Abstract Background Free maternal healthcare financing schemes play an essential role in the quality of services rendered to clients during antenatal care in sub-Saharan Africa (SSA). However, healthcare managers’ and providers’ perceptions of the healthcare financing scheme may influence the quality of care. This scoping review mapped evidence on managers’ and providers’ perspectives of free maternal healthcare and the quality of care in SSA. Methods We used Askey and O’Malley’s framework as a guide to conduct this review. To address the research question, we searched PubMed, CINAHL through EBSCOhost, ScienceDirect, Web of Science, and Google Scholar with no date limitation to May 2019 using keywords, Boolean terms, and Medical Subject Heading terms to retrieve relevant articles. Both abstract and full articles screening were conducted independently by two reviewers using the inclusion and exclusion criteria as a guide. All significant data were extracted, organized into themes, and a summary of the findings reported narratively. Results In all, 15 out of 390 articles met the inclusion criteria. These 15 studies were conducted in nine countries. That is, Ghana (4), Kenya (3), and Nigeria (2), Burkina Faso (1), Burundi (1), Niger (1), Sierra Leone (1), Tanzania (1), and Uganda (1). Of the 15 included studies, 14 reported poor quality of maternal healthcare from managers’ and providers’ perspectives. Factors contributing to the perception of poor maternal healthcare included: late reimbursement of funds, heavy workload of providers, lack of essential drugs and stock-out of medical supplies, lack of policy definition, out-of-pocket payment, and inequitable distribution of staff. Conclusion This study established evidence of existing literature on the quality of care based on healthcare providers’ and managers’ perspectives though very limited.
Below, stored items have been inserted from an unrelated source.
(** * Resume-Matcher builder forms: GenericListForm and PersonalInfoForm

  A shallow embedding of
  [apps/frontend/components/builder/forms/generic-list-form.tsx]
  (the list editor) and of the personal-information editor that follows it
  in the same source file, with the properties their specification states.

  Conventions.
  - A JavaScript string is a [string]: a sequence of code units.  The only
    code unit the code inspects is the line feed (['\n'], code 10).
  - A value that may be [undefined] or [null] is a [nullable].
  - JavaScript objects live in a heap of property maps ([gmap string value])
    addressed by references, so that "a new object" and "the old object is
    not mutated" are statements about the heap.
  - Event handlers are computations in a small state monad over the
    [world]: the heap, the component's React state, the file input the
    ref points to, the reads in flight and the log of [onChange] calls. *)

From Stdlib Require Import Ascii String.
From stdpp Require Import gmap strings list fin_maps.

(** ** Platform built-ins used by the source *)

Module JS.

(** The line feed, the single code unit of the separator ['\n']. *)
Definition LF : ascii := "010"%char.

(** A value that may be absent: [undefined], [null], or a proper value. *)
Inductive nullable (A : Type) : Type :=
| Undefined
| Null
| Value (a : A).
Arguments Undefined {A}.
Arguments Null {A}.
Arguments Value {A} a.

(** The text of the separator ['\n']. *)
Definition nl : string := String LF EmptyString.

(** The number of occurrences of a code unit in a string. *)
Fixpoint occurrences (c : ascii) (s : string) : nat :=
  match s with
  | EmptyString => 0
  | String d s' => (if decide (d = c) then 1 else 0) + occurrences c s'
  end.

(** [contains c s]: the code unit [c] occurs in [s]. *)
Fixpoint contains (c : ascii) (s : string) : bool :=
  match s with
  | EmptyString => false
  | String d s' => if decide (d = c) then true else contains c s'
  end.

(** The scan of [String.prototype.split] for a separator of one code unit:
    [cur] is the segment being read, from the last separator to the current
    position.  Each separator closes the segment and opens an empty one; the
    end of the string closes the last segment. *)
Fixpoint split_from (sep : ascii) (cur s : string) : list string :=
  match s with
  | EmptyString => [cur]
  | String c s' =>
      if decide (c = sep) then cur :: split_from sep EmptyString s'
      else split_from sep (cur +:+ String c EmptyString) s'
  end.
This study indicates healthcare providers and managers perceive the quality of maternal healthcare under the free financing policy as poor. Nonetheless, the free maternal care policy is very much needed towards achieving universal health, and all efforts to sustain and improve the quality of care under it must be encouraged. Therefore, more research is needed to better understand the impact of their perceived poor quality of care on maternal health outcomes.